For the calculation of ΔF/F, we used the exponential moving average of the raw signal as a control signal (Jia et al., 2011; Mu et al., 2020; Baker et al., 2023). First, the raw fluorescence signal F_RAW(t) was averaged to obtain F_AVG(t) over a sliding time window of 0.75 s. Next, the control signal for a particular frame F_BASELINE(t) was calculated as the minimum of the F_AVG(t) in the 3 s time window preceding this frame.

Based on this control signal F_BASELINE(t), ΔF/F(t) was calculated by subtracting F_BASELINE(t) from F_RAW(t) and then dividing by F_BASELINE(t). Lastly, ΔF/F(t) was smoothed with an exponentially weighted moving window, described by a time constant τ of 0.2 s and a width ω of 1 s (Jia et al., 2011; Mu et al., 2020; Baker et al., 2023). This three-stage calculation of ΔF/F was performed using CineLyzer software (Ver. 4.4, Plexon). The ΔF/F data were then exported to MATLAB for further analyses.

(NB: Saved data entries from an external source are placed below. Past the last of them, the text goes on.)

(* ===== verification/Pipe.v ===== *)
(** * File descriptors and pipes ([src/src/kernel/core/syscall.c])

    The descriptor table of the running task, the calls that manage it
    ([sys_dup], [sys_dup2], [sys_close], [sys_lseek]) and pipes: a 4096-byte ring
    buffer in a heap block, shared by reference count.  [sys_read] and
    [sys_write] are modelled here on pipe descriptors; their other branches are in
    [Tty] and [Files].

    User memory is the map [umem] of [Usercopy]; a pipe block that has been
    freed is no longer in [pipes], and dereferencing it stops the machine. *)

From Stdlib Require Import ZArith Lia.
From stdpp Require Import base numbers list gmap.
From S2P Require Import Prelude Pmm Kheap Vmm Usercopy Bytes Task TaskRing TaskSched TaskInv TaskStack.

(** ** State *)

Record sys := {
  ks : sched;
  (** the static [fd_table], used when there is no current task *)
  fd_static : list kfile;
  umem : gmap Z Z
}.

Definition set_ks (v : sched) (s : sys) : sys := {| ks := v; fd_static := fd_static s; umem := umem s |}.
Definition set_fd_static (v : list kfile) (s : sys) : sys := {| ks := ks s; fd_static := v; umem := umem s |}.
Definition set_umem (v : gmap Z Z) (s : sys) : sys := {| ks := ks s; fd_static := fd_static s; umem := v |}.

Definition in_sched {A} (m : M sched A) : M sys A := fun s =>
  match m (ks s) with Some (a, k) => Some (a, set_ks k s) | None => None end.

Definition FD_TYPE_FREE : Z := 0.
Definition FD_TYPE_FILE : Z := 1.
Definition SIZEOF_PIPE : Z := 4112.

Definition with_type (v : Z) (f : kfile) : kfile :=
  {| f_type := v; f_base_addr := f_base_addr f; f_size := f_size f; f_offset := f_offset f;
     f_owned_buffer := f_owned_buffer f; f_socket_ptr := f_socket_ptr f |}.
Definition with_offset (v : Z) (f : kfile) : kfile :=
  {| f_type := f_type f; f_base_addr := f_base_addr f; f_size := f_size f; f_offset := v;
     f_owned_buffer := f_owned_buffer f; f_socket_ptr := f_socket_ptr f |}.
(** The fields [sys_pipe] sets. *)
Definition pipe_end (base p : Z) (f : kfile) : kfile :=
  {| f_type := FD_TYPE_PIPE; f_base_addr := base; f_size := 0; f_offset := 0;
     f_owned_buffer := f_owned_buffer f; f_socket_ptr := p |}.

(** ** The descriptor table *)

Definition get_fd_table : M sys (list kfile) := fun s =>
  if current_task (ks s) =? 0 then Some (fd_static s, s)
  else match tasks (ks s) !! current_task (ks s) with Some t => Some (t_fds t, s) | None => None end.

(** Assign to the table [get_fd_table] points to. *)
Definition set_fd_table (tbl : list kfile) : M sys unit := fun s =>
  if current_task (ks s) =? 0 then Some (tt, set_fd_static tbl s)
  else in_sched (upd (current_task (ks s)) (with_fds tbl)) s.

Definition fd_ok (fd : Z) : bool := (0 <=? fd) && (fd <? 32).
(** [fd_table[fd]]; reads past the table do not occur. *)
Definition fd_at (tbl : list kfile) (fd : Z) : kfile := default kfile0 (tbl !! Z.to_nat fd).
Definition fd_set (tbl : list kfile) (fd : Z) (f : kfile) : list kfile := <[Z.to_nat fd := f]> tbl.

(** [for (i = from; i < 32; i++) if (fd_table[i].type == FD_TYPE_FREE) ...], [n]
    slots; -1 when there is none. *)
Fixpoint first_free (tbl : list kfile) (from : Z) (n : nat) : Z :=
  match n with
  | O => -1
  | S n' => if f_type (fd_at tbl from) =? FD_TYPE_FREE then from else first_free tbl (from + 1) n'
  end.
Definition free_fd (tbl : list kfile) (from : Z) : Z := first_free tbl from (Z.to_nat (32 - from)).

Definition pipe_at (p : Z) : M sys pipe := fun s =>
  match pipes (ks s) !! p with Some x => Some (x, s) | None => None end.
Definition put_pipe (p : Z) (x : pipe) : M sys unit :=
  mmodify (fun s => set_ks (set_pipes (<[p := x]> (pipes (ks s))) (ks s)) s).
(** [kfree(p)] of a pipe. *)
Definition free_pipe (p : Z) : M sys unit :=
  in_sched (in_vm (call_kfree p)) ;;;
  mmodify (fun s => set_ks (set_pipes (delete p (pipes (ks s))) (ks s)) s).

Definition pipe_add_ref (fd : Z) : M sys unit :=
  tbl <-- get_fd_table ;;
  mwhen (fd_ok fd && (f_type (fd_at tbl fd) =? FD_TYPE_PIPE))%bool (
    let p := f_socket_ptr (fd_at tbl fd) in
    mwhen (negb (p =? 0)) (x <-- pipe_at p ;; put_pipe p (pipe_ref x (p_refcount x + 1)))).

Definition sys_close (fd : Z) : M sys Z :=
  tbl <-- get_fd_table ;;
  if negb (fd_ok fd) then mret_ (-1) else
  let f := fd_at tbl fd in
  mwhen (f_type f =? FD_TYPE_PIPE) (
    let p := f_socket_ptr f in
    mwhen (negb (p =? 0)) (
      x <-- pipe_at p ;;
      put_pipe p (pipe_ref x (p_refcount x - 1)) ;;;
      mwhen (p_refcount x - 1 <=? 0) (free_pipe p))) ;;;
  set_fd_table (fd_set tbl fd (with_type FD_TYPE_FREE f)) ;;;
  mret_ 0.

Definition sys_dup (oldfd : Z) : M sys Z :=
  tbl <-- get_fd_table ;;
  if (negb (fd_ok oldfd) || (f_type (fd_at tbl oldfd) =? FD_TYPE_FREE))%bool then mret_ (-1) else
  let i := free_fd tbl 3 in
  if i =? -1 then mret_ (-1) else
  set_fd_table (fd_set tbl i (fd_at tbl oldfd)) ;;;
  pipe_add_ref i ;;;
  mret_ i.

Definition sys_dup2 (oldfd newfd : Z) : M sys Z :=
  tbl <-- get_fd_table ;;
  if (negb (fd_ok oldfd) || negb (fd_ok newfd))%bool then mret_ (-1) else
  if f_type (fd_at tbl oldfd) =? FD_TYPE_FREE then mret_ (-1) else
  if newfd =? oldfd then mret_ newfd else
  mwhen (negb (f_type (fd_at tbl newfd) =? FD_TYPE_FREE)) (sys_close newfd ;;; mret_ tt) ;;;
  tbl <-- get_fd_table ;;
  set_fd_table (fd_set tbl newfd (fd_at tbl oldfd)) ;;;
  pipe_add_ref newfd ;;;
  mret_ newfd.

Definition user_vm (s : sys) : vm := vmst (ks s).

Definition to_user (dst : Z) (bs : list Z) : M sys Z := fun s =>
  let '(r, u) := copy_to_user (user_vm s) (umem s) dst bs in Some (r, set_umem u s).
(** The bytes are [None] when nothing was copied. *)
Definition from_user (src n : Z) : M sys (option (list Z)) := fun s =>
  let '(r, bs) := copy_from_user (user_vm s) (umem s) src n in
  Some (if r <? 0 then None else Some (default [] bs), s).

Definition new_pipe : pipe :=
  {| p_buffer := zeros 4096; p_read_pos := 0; p_write_pos := 0; p_bytes_avail := 0; p_refcount := 2 |}.

Definition sys_pipe (pipefd : Z) : M sys Z :=
  if pipefd =? 0 then mret_ (- EFAULT) else
  v <-- mgets user_vm ;;
  if validate_user_pointer v pipefd 8 <? 0 then mret_ (- EFAULT) else
  tbl <-- get_fd_table ;;
  p <-- in_sched (in_vm (call_kmalloc SIZEOF_PIPE)) ;;
  put_pipe p new_pipe ;;;
  let rfd := free_fd tbl 3 in
  let wfd := if rfd =? -1 then -1 else free_fd tbl (rfd + 1) in
  if ((rfd =? -1) || (wfd =? -1))%bool then free_pipe p ;;; mret_ (-1) else
  let tbl1 := fd_set tbl rfd (pipe_end 1 p (fd_at tbl rfd)) in
  let tbl2 := fd_set tbl1 wfd (pipe_end 2 p (fd_at tbl1 wfd)) in
  set_fd_table tbl2 ;;;
  r <-- to_user pipefd (le_bytes 4 rfd ++ le_bytes 4 wfd) ;;
  if r <? 0 then
    let tbl3 := fd_set tbl2 rfd (with_type FD_TYPE_FREE (fd_at tbl2 rfd)) in
    set_fd_table (fd_set tbl3 wfd (with_type FD_TYPE_FREE (fd_at tbl3 wfd))) ;;;
    free_pipe p ;;;
    mret_ (- EFAULT)
  else mret_ 0.

Definition sys_lseek (fd offset whence : Z) : M sys Z :=
  tbl <-- get_fd_table ;;
  if (negb (fd_ok fd) || negb (f_type (fd_at tbl fd) =? FD_TYPE_FILE))%bool then mret_ (-1) else
  let f := fd_at tbl fd in
  if ((whence <? 0) || (2 <? whence))%bool then mret_ (-1) else
  let new_offset :=
    if whence =? 0 then offset
    else if whence =? 1 then s32 (s32 (f_offset f) + offset)
    else s32 (s32 (f_size f) + offset) in
  if new_offset <? 0 then mret_ (-1) else
  let new_offset := if f_size f <? u32 new_offset then s32 (f_size f) else new_offset in
  set_fd_table (fd_set tbl fd (with_offset (u32 new_offset) f)) ;;;
  mret_ (s32 (u32 new_offset)).

(** ** The ring buffer *)

Inductive pipe_wait_result := PipeReady | PipeEof | PipeWaiting.

(** [while (p->bytes_avail == 0) { if (p->refcount <= 0) return 0;
    switch_task(); }]: [PipeWaiting] when it still loops after [fuel] rounds. *)
Fixpoint pipe_wait (p : Z) (fuel : nat) : M sys pipe_wait_result :=
  x <-- pipe_at p ;;
  if negb (p_bytes_avail x =? 0) then mret_ PipeReady
  else if p_refcount x <=? 0 then mret_ PipeEof
  else match fuel with
       | O => mret_ PipeWaiting
       | S fuel => in_sched switch_task ;;; pipe_wait p fuel
       end.

Definition after_read (x : pipe) (chunk : Z) : pipe :=
  {| p_buffer := p_buffer x; p_read_pos := (p_read_pos x + chunk) mod PIPE_BUF_SIZE; p_write_pos := p_write_pos x;
     p_bytes_avail := p_bytes_avail x - chunk; p_refcount := p_refcount x |}.

Fixpoint pipe_read_loop (p buf got to_read : Z) (fuel : nat) : M sys Z :=
  if to_read <=? got then mret_ got else
  match fuel with
  | O => mstop
  | S fuel =>
      x <-- pipe_at p ;;
      let chunk := to_read - got in
      let first := PIPE_BUF_SIZE - p_read_pos x in
      let chunk := if first <? chunk then first else chunk in
      r <-- to_user (u64 (buf + got)) (sub (p_buffer x) (Z.to_nat (p_read_pos x)) (Z.to_nat chunk)) ;;
      if r <? 0 then mret_ (- EFAULT) else
      put_pipe p (after_read x chunk) ;;;
      pipe_read_loop p buf (got + chunk) to_read fuel
  end.

(** [sys_read] on a pipe; [None]: still waiting for data. *)
Definition sys_read_pipe (fd buf count : Z) (fuel : nat) : M sys (option Z) :=
  v <-- mgets user_vm ;;
  if (negb (count =? 0) && (validate_user_pointer v buf count <? 0))%bool then mret_ (Some (- EFAULT)) else
  tbl <-- get_fd_table ;;
  if (negb (fd_ok fd) || negb (f_type (fd_at tbl fd) =? FD_TYPE_PIPE))%bool then mstop else
  let p := f_socket_ptr (fd_at tbl fd) in
  if p =? 0 then mret_ (Some (-1)) else
  w <-- pipe_wait p fuel ;;
  match w with
  | PipeEof => mret_ (Some 0)
  | PipeWaiting => mret_ None
  | PipeReady =>
      x <-- pipe_at p ;;
      let to_read := if count <? p_bytes_avail x then count else p_bytes_avail x in
      r <-- pipe_read_loop p buf 0 to_read (Z.to_nat to_read) ;;
      mret_ (Some r)
  end.

(** The inner loop of [sys_write]: [buffer[write_pos] = tmp[i]; write_pos =
    (write_pos + 1) % PIPE_BUF_SIZE;] *)
Fixpoint put_bytes (x : pipe) (tmp : list Z) : pipe :=
  match tmp with
  | [] => x
  | b :: tmp' =>
      put_bytes
        {| p_buffer := (p_buffer x).[p_write_pos x <- b]; p_read_pos := p_read_pos x;
           p_write_pos := (p_write_pos x + 1) mod PIPE_BUF_SIZE; p_bytes_avail := p_bytes_avail x;
           p_refcount := p_refcount x |} tmp'
  end.
Definition add_avail (x : pipe) (n : Z) : pipe :=
  {| p_buffer := p_buffer x; p_read_pos := p_read_pos x; p_write_pos := p_write_pos x;
     p_bytes_avail := p_bytes_avail x + n; p_refcount := p_refcount x |}.

(** [char tmp[64]] *)
Definition TMP_SIZE : Z := 64.

Fixpoint pipe_write_loop (p buf done count : Z) (fuel : nat) : M sys Z :=
  if count <=? done then mret_ done else
  match fuel with
  | O => mstop
  | S fuel =>
      let chunk := if count - done <? TMP_SIZE then count - done else TMP_SIZE in
      tmp <-- from_user (u64 (buf + done)) chunk ;;
      match tmp with
      | None => mret_ (- EFAULT)
      | Some tmp =>
          x <-- pipe_at p ;;
          put_pipe p (add_avail (put_bytes x tmp) chunk) ;;;
          pipe_write_loop p buf (done + chunk) count fuel
      end
  end.

(** [sys_write] on a pipe (descriptors 1 and 2 always write to the terminal). *)
Definition sys_write_pipe (fd buf count : Z) : M sys Z :=
  v <-- mgets user_vm ;;
  if (negb (count =? 0) && (validate_user_pointer v buf count <? 0))%bool then mret_ (- EFAULT) else
  if ((fd =? 1) || (fd =? 2))%bool then mstop else
  tbl <-- get_fd_table ;;
  if negb (fd_ok fd) then mret_ (-1) else
  if negb (f_type (fd_at tbl fd) =? FD_TYPE_PIPE) then mstop else
  let p := f_socket_ptr (fd_at tbl fd) in
  if p =? 0 then mret_ (-1) else
  x <-- pipe_at p ;;
  let space := PIPE_BUF_SIZE - p_bytes_avail x in
  if space =? 0 then mret_ 0 else
  let count := if space <? count then space else count in
  pipe_write_loop p buf 0 count (Z.to_nat count).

The camera for observing the mice's performance and the camera for observing the fluorescence change of GCaMP6s were synchronized and recorded at 30 frames per second. In operant conditioning, we recorded Ca²⁺ dynamics in the GPe of mice during the last sessions of FR1. For preprocessing, we conducted z-score normalization for Ca²⁺ activity traces based on the average and standard deviation of ΔF/F computed during the entire session of each subject.

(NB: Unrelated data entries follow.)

Lemma write_pipe_spec s fd buf count p x q tbl :
  pipe_fd s fd p x tbl -> pipe_holds x q -> fd <> 1 -> fd <> 2 -> is_u64 buf -> 0 < count < 2 ^ 32 ->
  validate_user_pointer (user_vm s) buf count = 0 ->
  let n := Z.min count (PIPE_BUF_SIZE - Z.of_nat (length q)) in
  exists x', sys_write_pipe fd buf count s = Some (n, with_pipe s p x')
    /\ pipe_holds x' (q ++ take (Z.to_nat n) (user_bytes (umem s) buf count)) /\ p_refcount x' = p_refcount x.
Proof.
  intros [Ht Hok Hty Hp H0 Hx] Hq H1 H2 Hb Hc Hv n. pose proof Hq as [[_ _ Hroom _ _] Ha].
  pose proof (mapped_validate s buf count Hb ltac:(lia) Hv) as Hm.
  unfold sys_write_pipe, mbind_, mgets. rewrite Hv, andb_false_r.
  rewrite (proj2 (Z.eqb_neq fd 1) H1), (proj2 (Z.eqb_neq fd 2) H2). cbn [orb].
  rewrite Ht, Hok, Hty, Hp, (proj2 (Z.eqb_neq p 0) H0), Z.eqb_refl. cbn [negb]. unfold pipe_at at 1. rewrite Hx. cbv zeta.
  assert (Hn0 : 0 <= n <= count) by (unfold n; lia).
  assert (Htake : user_bytes (umem s) buf n = take (Z.to_nat n) (user_bytes (umem s) buf count)).
  { replace count with (n + (count - n)) by lia. rewrite user_bytes_app by lia.
    rewrite take_app_le, take_ge by (rewrite length_user_bytes; lia). done. }
  rewrite <- Htake. destruct (Z.eqb_spec (PIPE_BUF_SIZE - p_bytes_avail x) 0) as [Hz|Hz].
  { assert (n = 0) as -> by (unfold n; lia). exists x. rewrite with_pipe_id by done. rewrite user_bytes_0, app_nil_r. done. }
  assert (Hcnt : (if PIPE_BUF_SIZE - p_bytes_avail x <? count then PIPE_BUF_SIZE - p_bytes_avail x else count) = n).
  { unfold n. rewrite Ha. ztest; lia. }
  rewrite Hcnt. destruct (write_loop_appends s p x q buf 0 n (Z.to_nat n)) as (x' & Hrun & Hx' & Hrc); try done; try lia.
  - destruct Hm as (M1 & M2 & M3). unfold USER_ADDR_MAX in *. split; [done|]. split; [unfold USER_ADDR_MAX; lia|].
    intros a Ha'. apply M3. lia.
  - exists x'. split; [done|]. rewrite Z.add_0_r, Z.sub_0_r in Hx'. done.
Qed.

(** C23: a write to a pipe whose buffer is in user space appends the first bytes
    of the buffer, as many as there is room for, to the queue, and reports their
    number; it returns 0 only when the pipe is full.  Nothing but that pipe
    changes. *)
Theorem sys_write_pipe_appends s fd buf count p x q tbl :
  pipe_fd s fd p x tbl -> pipe_holds x q -> fd <> 1 -> fd <> 2 -> is_u64 buf -> 0 < count < 2 ^ 32 ->
  validate_user_pointer (user_vm s) buf count = 0 ->
  let n := Z.min count (PIPE_BUF_SIZE - Z.of_nat (length q)) in
  exists x', sys_write_pipe fd buf count s = Some (n, with_pipe s p x')
    /\ pipe_holds x' (q ++ take (Z.to_nat n) (user_bytes (umem s) buf count)) /\ p_refcount x' = p_refcount x.
Proof. apply write_pipe_spec. Qed.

Definition of block and cycle

To systematically dissect the behavioral sequence, we segmented the entire behavior during the session into “blocks,” defined as transitions between two adjacent action events: rewarded nose-poke (rNP), magazine entry (ME), and magazine exit (MX), resulting in five distinct blocks (Fig. 2A). Nonrewarded nose-pokes (nrNPs) were not included in our analysis as they were not observed during the recording session (Extended Data Fig. 1-3).

• Download figure
• Open in new tab
• Download powerpoint

Figure 2.

Establishment of routine behavior. A, Definition of the action events, blocks, and cycle. The cycle is the sequence of blocks between rNP-ME blocks. The cycle blocks are the blocks that the cycle must include. The noncycle blocks are the blocks that do not need to finish one cycle. B, C, Modulation of tendency to choose the cycle block over the noncycle block after one action event. B, rNP-ME over rNP-rNP after rNP (n = 782 blocks/rNP-ME and n = 410 blocks/rNP-rNP from 21 mice, including 11 GFAP-Cre mice and 10 PV-Cre mice, p = 0.0278 for session elapsed and p = 0.9345 for session elapsed × genotype). Shaded error bars denote mean ± SEM. C, MX-rNP over MX-ME after MX (n = 772 blocks/MX-rNP and n = 347 blocks/MX-ME from 21 mice, including 11 GFAP-Cre mice and 10 PV-Cre mice, p = 8.0698 × 10⁻⁸ for session elapsed and p = 0.5141 for session elapsed × genotype). Shaded error bars denote mean ± SEM. D, Block number per cycle decreases as mice spend more time inside the task environment (n = 782 cycles from 21 mice, including 11 GFAP-Cre mice and 10 PV-Cre mice, p = 0.0013 for session elapsed and p = 0.3015 for session elapsed × genotype). Shaded error bars denote mean ± SEM. *p < 0.05. B, C, Mixed-effects logistic regression with session elapsed and genotype as the fixed factor and subject as a random effect. D, Mixed-effects linear regression with session elapsed and genotype as the fixed factor and subject as a random effect.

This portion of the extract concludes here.